PANDA: Empowering Small Language Models for Proactive Dialogue Through Agent-Based Synthesis (Student Abstract)
Abstract
Abstract Proactive dialogue systems, which are designed to guide conversations toward predetermined goals. However, contemporary LLMs predominantly function as passive assistants, mechanically executing human instructions. A key challenge contributing to this limitation is the inherent difficulty in acquiring and annotating high-quality training data for proactive dialogue. Consequently, the scarcity of such data results in a notable deficiency in the proactive conversational capabilities of current LLMs.In this paper, we introduce PANDA (Proactive Agent-based Negotiation Dialogue Augmentation), a method designed to generate accurate, complex, and diverse proactive dialogue data for a challenging task—financial dispute mediation—where a LLM acts as the mediator. PANDA leverages a novel self-evolving synthesis process to manage a pool of user profiles and generate dialogues through structured interactions between multiple LLM-driven agents.
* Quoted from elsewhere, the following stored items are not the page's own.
Lemma new_shapes base : shapes (new_heap base) = <[base := empty_shape (Some base)]> ∅.
Proof using Type. done. Qed.
Lemma new_lookup base p s : shapes (new_heap base) !! p = Some s -> p = base /\ s = empty_shape (Some base).
Proof using Type. rewrite new_shapes. intros Hs. apply lookup_insert_Some in Hs as [[<- <-]|[_ Hs]]; [done|]. by rewrite lookup_empty in Hs. Qed.

Lemma new_heap_rep base : run_rep base [base] (new_heap base) [[]] new_spec.
Proof using HL.
  assert (shapes (new_heap base) !! base = Some (empty_shape (Some base))) as Hb by (rewrite new_shapes; apply lookup_insert_eq).
  assert (heap_ok (new_heap base)) as Hh.
  { split.
    - by exists base, (empty_shape (Some base)).
    - intros p s Hs. apply new_lookup in Hs as [-> _]. cbn. lia.
    - intros r p Hr [s Hs]. apply new_lookup in Hs as [-> _]. cbn in Hr. injection Hr as <-. lia.
    - intros p s Hs. apply new_lookup in Hs as [-> ->].
      split; cbn [inline_count props empty_shape tree_root find_index transition_index transitions map]; try done; try (apply NoDup_nil_2);
        [intros t u Ht|intros t Ht]; by apply elem_of_nil in Ht.
    - intros p [s Hs]. apply new_lookup in Hs as [-> _]. by left.
    - intros q s t q' s' t' Hs Ht. apply new_lookup in Hs as [_ ->]. by apply elem_of_nil in Ht.
    - intros q s t Hs Ht. apply new_lookup in Hs as [_ ->]. by apply elem_of_nil in Ht. }
  split; [split; [done|done|]|done|].
  - intros es. rewrite is_known_spec. cbn [sp_known new_spec]. split.
    + intros (q & es' & Hq & He). exists []. split; [by left|]. inversion Hq as [r Hr|p es0 s t _ Hs Ht]; subst; [by symmetry|].
      apply new_lookup in Hs as [_ ->]. by apply elem_of_nil in Ht.
    + intros (x & Hx & He). apply list_elem_of_singleton in Hx as ->. exists base, []. split; [by apply sp_root|by symmetry].
  - constructor; [|by constructor]. exists []. split; [by apply sp_root|reflexivity].
Qed.

Lemma new_heap_size base : size (shapes (new_heap base)) = 1%nat.
Proof using Type. rewrite new_shapes. by rewrite map_size_insert_None by apply lookup_empty. Qed.

(** Two handles are related as the machine relates their paths. *)
Definition same_identity (env : list Z) (paths : list (list edge)) : Prop :=
  forall i j p q es es', env !! i = Some p -> env !! j = Some q -> paths !! i = Some es -> paths !! j = Some es' -> p = q <-> path_equiv es es'.
(** A handle has the layout of its path, with values in slot order. *)
Definition has_layout (h : ShapeHeap) (p : Z) (es : list edge) : Prop :=
  exists s, shapes h !! p = Some s /\ layout_equiv (prop_pairs s) (layout es) /\ forall i q, props s !! i = Some q -> prop_slot q = Z.of_nat i.

Lemma rep_identity root env h paths sp : run_rep root env h paths sp -> same_identity env paths /\ Forall2 (has_layout h) env paths.
Proof using HL.
  intros [Hrep _ He]. pose proof (sr_ok _ _ Hrep) as Hh. split.
  - intros i j p q es es' Hi Hj Hes Hes'. eapply (names_identity h); [done| |].
    + by apply (Forall2_lookup_lr _ _ _ _ _ _ He Hi Hes).
    + by apply (Forall2_lookup_lr _ _ _ _ _ _ He Hj Hes').
  - eapply Forall2_impl; [exact He|]. intros p es Hn. destruct (names_live h p es Hh Hn) as (s & Hs). exists s. split; [done|].
    split; [by apply (names_layout h p es s)|]. apply (so_slots _ _ _ (ho_shapes _ Hh p s Hs)).
Qed.
End Run.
To ensure data fidelity, we propose a comprehensive evaluation framework and build a two-level validation system combining automated and expert human verification. Our experiments demonstrate that an 8B-parameter model, trained on our synthesized dataset, achieves state-of-the-art results in the task's evaluation framework. Its performance rivals top closed-source models guided by heavily engineered prompts, even when provided with only essential information.